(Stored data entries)
(** C4, as stated, fails for a member that is a getter in need of its
    own [this]: the base object holds a value under the name, but the
    trap reads with the proxy as receiver, the getter throws there, and
    the read of the proxy yields the synthesized call. *)
Lemma getter_is_read_on_the_proxy :
  ~ is_reserved (KStr "token") /\
  Reflect_get with_private_field (KStr "token") OnTarget = Normal (VStr "secret") /\
  nullish (VStr "secret") = false /\
  (exists p w,
     Index.createService (localhost None) VUndefined (Some 0)
       (alloc with_private_field empty_world).2 = (Normal p, w) /\
     object_at (proxy_target p) w = with_private_field /\
     proxy_read p (KStr "token") w =
       Normal (VFun (CDefaultTrap 0 (Some "IMyService") (KStr "token") false))) /\
  (exists p w,
     Extended.createService (localhost None) VUndefined (Some 0)
       (alloc with_private_field empty_world).2 = (Normal p, w) /\
     object_at (proxy_target p) w = with_private_field /\
     proxy_read p (KStr "token") w =
       Normal (VFun (CDefaultTrap 0 (Some "IMyService") (KStr "token") false))) /\
  Normal (VFun (CDefaultTrap 0 (Some "IMyService") (KStr "token") false)) <>
    Normal (VStr "secret").
Proof.
  split; [compute_done |]. split; [by vm_compute |]. split; [done |].
  split; [| split; [| discriminate]];
    eexists _, _; (split; [reflexivity |]); split; by vm_compute.
Qed.
(** The witness of the theorem: the rule with five fields of -1, alone in a
    payload. *)
Lemma system_rule_invalid_marker_passed_on_witness :
  exists marker w' new arr,
    LegacySystemRule.ToGoRule Examples.allNegative = Some marker /\
    system.SystemRule.MetricType marker = 404 /\
    onSystemRuleChange (ext := Examples.invalidOnly)
      "payload" (Examples.start Examples.invalidOnly Reference.nothingInstalled) = (Returned tt, w') /\
    trace w' = new /\
    systemBatches new = [arr] /\
    In marker arr.
Proof.
  destruct (system_rule_invalid_marker_passed_on Examples.allNegative)
    as (marker & Hrule & Hmt & _ & _ & Hrun).
  - repeat constructor.
  - destruct (Hrun Examples.invalidOnly "payload"%string
                {| Payload.Version := "1"; Payload.Data := [Some Examples.allNegative] |}
                [Examples.allNegative]
                (Examples.start Examples.invalidOnly Reference.nothingInstalled)
                eq_refl eq_refl (or_introl eq_refl))
      as (w' & new & arr & Hw' & Htrace & Hbatch & Hin & _).
    exists marker, w', new, arr. repeat split; assumption.
Defined.

(** The handler does not drop the rule with five fields of -1: its
    translation is the one rule of the batch the handler passes to the
    system-rule replacement. What the engine does with the batch is the
    engine's. *)
Lemma system_rule_invalid_marker_dropped_counterexample :
  Forall (fun p => Spec.negative (snd p) = true) (Spec.priority Examples.allNegative) /\
  LegacySystemRule.ToGoRule Examples.allNegative = Some Examples.marker /\
  let run :=
    onSystemRuleChange (ext := Examples.invalidOnly)
      "payload" (Examples.start Examples.invalidOnly Reference.nothingInstalled) in
  fst run = Returned tt /\
  trace (snd run) =
    [Infof "ACM data received for system rules: %v" "payload";
     SystemLoadRules [Examples.marker]] /\
  ~ excludedFromSystemBatches Examples.marker (trace (snd run)).
Proof.
  split; [repeat constructor |]. split; [reflexivity |].
  cbv zeta. split; [reflexivity |]. split; [reflexivity |].
  intros Hexcl. inversion Hexcl as [| arr batches Hnotin _ Heq]. apply Hnotin.
  left. reflexivity.
Qed.

(** ** Conversions from float64 *)

Lemma fraction_den_pos (x : Float64.t) (n d : Z) :
  Float64.fraction x = Some (n, d) -> 0 < d.
Proof.
  destruct x as [s | s | | s m e]; simpl; try discriminate.
  - intros H. inversion H. lia.
  - destruct (0 <=? e) eqn:He; intros H; inversion H; subst; [lia |].
    apply Z.leb_gt in He. apply Z.pow_pos_nonneg; lia.
Qed.
(** Errors of which nothing but the message is known. *)
Definition no_details (error : Error) : jsstring :=
  js "stderr: undefined, status: undefined".

(** *** A small repository for examples

    The working tree is clean, has a change, has a change that staging
    turns into no delta, or has staged changes; the number counts the
    commits made. *)
Inductive toy_tree := Clean | Changed | Transient | Staged.

Definition toy_git (cmd : jsstring) (r : toy_tree * nat)
  : completion jsstring * (toy_tree * nat) :=
  let '(t, commits) := r in
  if startsWith (js "git status") cmd then
    (Normal (match t with Clean => [] | _ => js " M README.md" ++ [10] end), r)
  else if startsWith (js "git add") cmd then
    (Normal [], (match t with Changed => Staged | Transient => Clean | _ => t end, commits))
  else if startsWith (js "git diff") cmd then
    (Normal (match t with Staged => js " README.md | 2 +-" ++ [10] | _ => [] end), r)
  else if startsWith (js "git commit") cmd then
    match t with
    | Staged => (Normal (js "1 file changed"), (Clean, S commits))
    | _ => (Throw (mkError (js "Command failed: nothing to commit, working tree clean")), r)
    end
  else (Throw (mkError (js "unknown command")), r).

(** *** A repository that sees its working tree

    [git] compares the files of the working tree, directories left
    aside, with the index and the index with the last commit; the log
    directory lies in the tree. *)
Record worktree := mkWorktree {
  working_tree : gmap string node;
  staging : list (string * node);
  last_commit : list (string * node);
  commit_count : nat }.

Definition tracked (fs : gmap string node) : list (string * node) :=
  filter (fun kv => Workspace.is_directory kv.2 = false) (map_to_list fs).

Definition same_files (a b : list (string * node)) : bool :=
  bool_decide (a = b).

Definition worktree_git (cmd : jsstring) (r : worktree)
  : completion jsstring * worktree :=
  if startsWith (js "git status") cmd then
    (Normal (if same_files (tracked (working_tree r)) (last_commit r) then []
             else js "?? .agent/" ++ [10]), r)
  else if startsWith (js "git add") cmd then
    (Normal [], mkWorktree (working_tree r) (tracked (working_tree r)) (last_commit r) (commit_count r))
  else if startsWith (js "git diff") cmd then
    (Normal (if same_files (staging r) (last_commit r) then []
             else js " .agent/logs/ralphio.log | 1 +" ++ [10]), r)
  else if startsWith (js "git commit") cmd then
    if same_files (staging r) (last_commit r)
    then (Throw (mkError (js "Command failed: nothing to commit, working tree clean")), r)
    else (Normal (js "1 file changed"),
          mkWorktree (working_tree r) (staging r) (staging r) (S (commit_count r)))
  else (Throw (mkError (js "unknown command")), r).

(** The log entry as [logToFile] writes it into the tree, the clock
    standing at [now]. *)
Definition worktree_log (now : jsstring) (message type : jsstring) (r : worktree)
  : worktree :=
  mkWorktree (Workspace.logToFile now now message type (working_tree r))
    (staging r) (last_commit r) (commit_count r).

(** A project with one committed file and nothing to commit. *)
Definition clean_worktree : worktree :=
  let files : gmap string node := {[ "README.md"%string := File (js "# Project") ]} in
  mkWorktree files (tracked files) (tracked files) 0.

End Commit.

(** ** Numbers *)

Module Number.

(** A Number is an IEEE double. The ones at hand are integers or
    infinite: a finite one is the integer it is, and [Infinity] is the
    first power of two that no finite double reaches, so that the order
    of the integers is the order of the Numbers. *)
Definition Infinity : Z := 2 ^ 1024.
Lemma extracted_S (rows : list Node) (i : nat) (n : Node) :
  rows !! i = Some n ->
  extracted rows (S i)
  = extracted rows i + (if extracts n then 1 else 0).
Proof.
  intros Hl. unfold extracted.
  rewrite (take_S_r rows i n Hl), filter_app, length_app.
  rewrite filter_cons, filter_nil.
  destruct (decide (extracts n = true)) as [-> | Hn]; simpl.
  - lia.
  - destruct (extracts n); [congruence | simpl; lia].
Qed.

Lemma extracted_le (rows : list Node) (i : nat) :
  0 <= extracted rows i <= Z.of_nat (Nat.min i (length rows)).
Proof.
  unfold extracted. split; [lia|].
  pose proof (length_filter (fun n => extracts n = true) (take i rows)) as Hf.
  rewrite length_take in Hf. lia.
Qed.

Lemma extracted_mono (rows : list Node) (i j : nat) :
  (i <= j)%nat -> extracted rows i <= extracted rows j.
Proof.
  intros Hij. induction Hij as [|j Hij IH]; [lia|].
  destruct (rows !! j) as [n|] eqn:Hl.
  - rewrite (extracted_S rows j n Hl). destruct (extracts n); lia.
  - unfold extracted in *. apply lookup_ge_None in Hl.
    rewrite (take_ge rows (S j)) by lia.
    rewrite (take_ge rows j) in IH by lia. exact IH.
Qed.

(** A row that does not extract is missing from the count for good. *)
Lemma extracted_lt (rows : list Node) (k : nat) (n : Node) :
  rows !! k = Some n -> extracts n = false ->
  extracted rows (length rows) < Z.of_nat (length rows).
Proof.
  intros Hl Hn.
  assert (Hk : (k < length rows)%nat) by (eapply lookup_lt_Some; eauto).
  pose proof (extracted_le rows k) as Hle.
  pose proof (extracted_S rows k n Hl) as HS. rewrite Hn in HS.
  assert (Hrest : extracted rows (length rows) - extracted rows (S k)
                  <= Z.of_nat (length rows) - Z.of_nat (S k)).
  { clear Hle HS Hl Hn. induction (length rows - S k)%nat as [|d IH] eqn:Hd
      in k, Hk |- *.
    - replace (S k) with (length rows) by lia. lia.
    - destruct (rows !! S k) as [n'|] eqn:Hl'.
      + assert (Hk' : (S k < length rows)%nat)
          by (eapply lookup_lt_Some; eauto).
        specialize (IH (S k) Hk' ltac:(lia)).
        rewrite (extracted_S rows (S k) n' Hl') in IH.
        destruct (extracts n'); lia.
      + apply lookup_ge_None in Hl'. lia. }
  lia.
Qed.

Lemma extracts_of_record (n : Node) (media : Media) :
  parseMediaElement (newSingleSelection n) = (media, None) ->
  extracts n = true.
Proof. unfold extracts. intros ->. reflexivity. Qed.

Lemma Safe_initial (selection : Selection) :
  Safe (Nodes selection) (initial selection).
Proof.
  unfold Safe, initial, Length; simpl.
  split; [apply length_replicate|]. split.
  - intros j media Hl. left.
    apply lookup_replicate in Hl as [-> _]. reflexivity.
  - split; [intros [|]; discriminate|]. split; reflexivity.
Qed.

Lemma fire_Safe (selection : Selection) (a : Action) (s s' : State) :
  Safe (Nodes selection) s -> fire selection a s = Some s' ->
  Safe (Nodes selection) s'.
Proof.
  destruct s as [m wt wk ms g]. unfold Safe, fire; simpl.
  intros (Hlen & Hown & Hwt & Hm & Hwk) Hf.
  destruct a.
  - (* the caller starts a goroutine *)
    destruct m; try discriminate; injection Hf as <-; simpl.
    + rewrite (Hm (or_introl eq_refl)) in *.
      repeat split; auto. intros [|]; discriminate.
    + rewrite (Hm (or_intror eq_refl)) in *.
      repeat split; auto; try lia; try (intros [|]; discriminate).
      rewrite extracted_0. lia.
  - (* the waiter leaves [group.Wait] *)
    assert (Hf' : wt = WtWait /\ g = 0
                  /\ s' = mkState m WtSend wk ms g).
    { destruct m, wt; try discriminate;
        destruct (Z.eqb_spec g 0); try discriminate;
        injection Hf as <-; auto. }
    destruct Hf' as (-> & -> & ->); simpl. repeat split; auto.
  - (* the worker moves *)
    assert (Hf' :
      match wk with
      | WkEach i =>
          match Nodes selection !! i with
          | Some n =>
              match parseMediaElement (newSingleSelection n) with
              | (_, Some err) =>
                  Some (mkState m wt
                     (WkSend i (errors_Wrap err "error parsing media element"))
                     ms g)
              | (media, None) => Some (mkState m wt (WkStore i media) ms g)
              end
          | None => Some (mkState m wt WkExit ms g)
          end
      | WkStore i media =>
          Some (mkState m wt (WkDone i) (<[i:=media]> ms) g)
      | WkDone i => Some (mkState m wt (WkEach (S i)) ms (g - 1))
      | _ => None
      end = Some s').
    { destruct m, wt, wk; exact Hf. }
    clear Hf. destruct wk as [|i|i media|i|i err|]; try discriminate.
    + destruct Hwk as (Hi & Hg).
      destruct (Nodes selection !! i) as [n|] eqn:Hl.
      * destruct (parseMediaElement (newSingleSelection n))
          as [media [err|]] eqn:HP; injection Hf' as <-; simpl;
          (split; [exact Hlen|]); (split; [exact Hown|]);
          (split; [exact Hwt|]);
          (split; [intros Hx; specialize (Hm Hx); discriminate|]);
          (split; [|exact Hg]).
        -- exists n. split; [exact Hl|]. unfold extracts. rewrite HP.
           reflexivity.
        -- exists n. auto.
      * injection Hf' as <-; simpl.
        apply lookup_ge_None in Hl.
        replace i with (length (Nodes selection)) in Hg by lia.
        repeat split; auto. intros Hx; specialize (Hm Hx); discriminate.
    + destruct Hwk as ((n & Hl & HP) & Hg).
      injection Hf' as <-; simpl.
      split; [rewrite length_insert; exact Hlen|]. split.
      { intros j media' Hj.
        destruct (decide (j = i)) as [-> | Hne].
        - rewrite list_lookup_insert_eq in Hj
            by (rewrite Hlen; eapply lookup_lt_Some; eauto).
          injection Hj as <-. right. exists n. auto.
        - rewrite list_lookup_insert_ne in Hj by congruence.
          apply (Hown j media' Hj). }
      split; [exact Hwt|].
      split; [intros Hx; specialize (Hm Hx); discriminate|].
      split; [|exact Hg].
      exists n. split; [exact Hl|]. eapply extracts_of_record; eauto.
    + destruct Hwk as ((n & Hl & Hn) & Hg).
      assert (Hlt : (i < length (Nodes selection))%nat)
        by (eapply lookup_lt_Some; eauto).
      pose proof (extracted_S _ i n Hl) as HS. rewrite Hn in HS.
      pose proof (extracted_le (Nodes selection) i) as Hle.
      injection Hf' as <-; simpl.
      split; [exact Hlen|]. split; [exact Hown|].
      split; [intros Hx; specialize (Hwt Hx); lia|].
      split; [intros Hx; specialize (Hm Hx); discriminate|].
      split; lia.
  - (* the error is received *)
    destruct m; try discriminate.
    destruct wk as [|i|i media|i|i err|]; try (destruct wt; discriminate).
    assert (Hs' : s' = mkState (MReturned [] (Some err)) wt (WkEach (S i)) ms g).
    { destruct wt; injection Hf as <-; reflexivity. }
    subst s'; simpl.
    destruct Hwk as ((n & Hl & Hn) & Hg).
    assert (Hlt : (i < length (Nodes selection))%nat)
      by (eapply lookup_lt_Some; eauto).
    pose proof (extracted_S _ i n Hl) as HS. rewrite Hn in HS.
    split; [exact Hlen|]. split; [exact Hown|]. split; [exact Hwt|].
    split; [intros [|]; discriminate|]. split; lia.
  - (* the completion is received *)
    destruct m; try discriminate. destruct wt; try discriminate.
    injection Hf as <-; simpl.
    split; [exact Hlen|]. split; [exact Hown|].
    split; [intros _; apply Hwt; auto|].
    split; [intros [|]; discriminate|]. exact Hwk.
Qed.

Lemma reachable_Safe (selection : Selection) (s : State) :
  reachable selection s -> Safe (Nodes selection) s.
Proof.
  induction 1 as [|s s' a Hr IH Hf]; [apply Safe_initial|].
  eapply fire_Safe; eauto.
Qed.

Lemma run_reachable (selection : Selection) (schedule : list Action)
  (s : State) :
  reachable selection s -> reachable selection (run selection schedule s).
Proof.
  revert s. induction schedule as [|a schedule IH]; intros s Hr; simpl;
    [exact Hr|].
  apply IH. destruct (fire selection a s) as [s'|] eqn:Hf; [|exact Hr].
  eapply reachable_step; eauto.
Qed.

(** X1: in every state the three threads can reach, also after the caller
    has returned, the slice has one slot for each row, the counter of the
    wait group lies between 0 and the number of rows, a store is at an
    index inside the slice, [group.Done] is called on a positive counter,
    and every slot holds the zero value or the record of its own row. *)
Theorem aggregator_stays_in_bounds (doc : Selection) (s : State) :
  let selection := Find doc ".torrent-list tbody tr" in
  reachable selection s ->
  length (medias s) = Length selection
  /\ 0 <= group s <= Z.of_nat (Length selection)
  /\ (forall i media, worker s = WkStore i media ->
        (i < length (medias s))%nat)
  /\ (forall i, worker s = WkDone i -> 0 < group s)
  /\ own_slots (Nodes selection) (medias s).
Proof.
  intros selection Hr. apply reachable_Safe in Hr.
  destruct s as [m wt wk ms g]. unfold Safe in Hr; simpl in *.
  destruct Hr as (Hlen & Hown & Hwt & Hm & Hwk).
  unfold Length. split; [exact Hlen|].
  assert (Hle := fun i => extracted_le (Nodes selection) i).
  split; [|split; [|split; [|exact Hown]]].
  - destruct wk as [|i|i media|i|i err|].
    + lia.
    + destruct Hwk as (Hi & ->). specialize (Hle i). lia.
    + destruct Hwk as ((n & Hl & _) & ->). apply lookup_lt_Some in Hl.
      specialize (Hle i). lia.
    + destruct Hwk as ((n & Hl & _) & ->). apply lookup_lt_Some in Hl.
      specialize (Hle i). lia.
    + destruct Hwk as ((n & Hl & _) & ->). apply lookup_lt_Some in Hl.
      specialize (Hle i). lia.
    + rewrite Hwk. specialize (Hle (length (Nodes selection))). lia.
  - intros i media ->. destruct Hwk as ((n & Hl & _) & _).
    apply lookup_lt_Some in Hl. lia.
  - intros i ->. destruct Hwk as ((n & Hl & _) & ->).
    apply lookup_lt_Some in Hl. specialize (Hle i). lia.
Qed.

Lemma malformed_row_keeps_group_positive (selection : Selection)
  (k : nat) (n : Node) (s : State) :
  Nodes selection !! k = Some n ->
  snd (parseMediaElement (newSingleSelection n)) <> None ->
  reachable selection s -> 0 < group s.
Proof.
  intros Hl Hn Hr. apply reachable_Safe in Hr.
  assert (Hbad : extracts n = false).
  { unfold extracts.
    destruct (snd (parseMediaElement (newSingleSelection n)));
      [reflexivity | congruence]. }
  pose proof (extracted_lt _ k n Hl Hbad) as Hlt.
  assert (Hmono := fun i (Hi : (i <= length (Nodes selection))%nat) =>
            extracted_mono (Nodes selection) i _ Hi).
  destruct s as [m wt wk ms g]. unfold Safe in Hr; simpl in *.
  destruct Hr as (_ & _ & _ & _ & Hwk).
  destruct wk as [|i|i media|i|i err|].
  - apply lookup_lt_Some in Hl. lia.
  - destruct Hwk as (Hi & ->). specialize (Hmono i Hi). lia.
  - destruct Hwk as ((n' & Hl' & _) & ->). apply lookup_lt_Some in Hl'.
    specialize (Hmono i ltac:(lia)). lia.
  - destruct Hwk as ((n' & Hl' & _) & ->). apply lookup_lt_Some in Hl'.
    specialize (Hmono i ltac:(lia)). lia.
  - destruct Hwk as ((n' & Hl' & _) & ->). apply lookup_lt_Some in Hl'.
    specialize (Hmono i ltac:(lia)). lia.
  - rewrite Hwk. lia.
Qed.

What you should do:
Return exactly what appears above, from the first line of the entries to the line with "trap reads with", inclusive.

Completed exercise:
(** C4, as stated, fails for a member that is a getter in need of its
    own [this]: the base object holds a value under the name, but the
    trap reads with the proxy as receiver, the getter throws there, and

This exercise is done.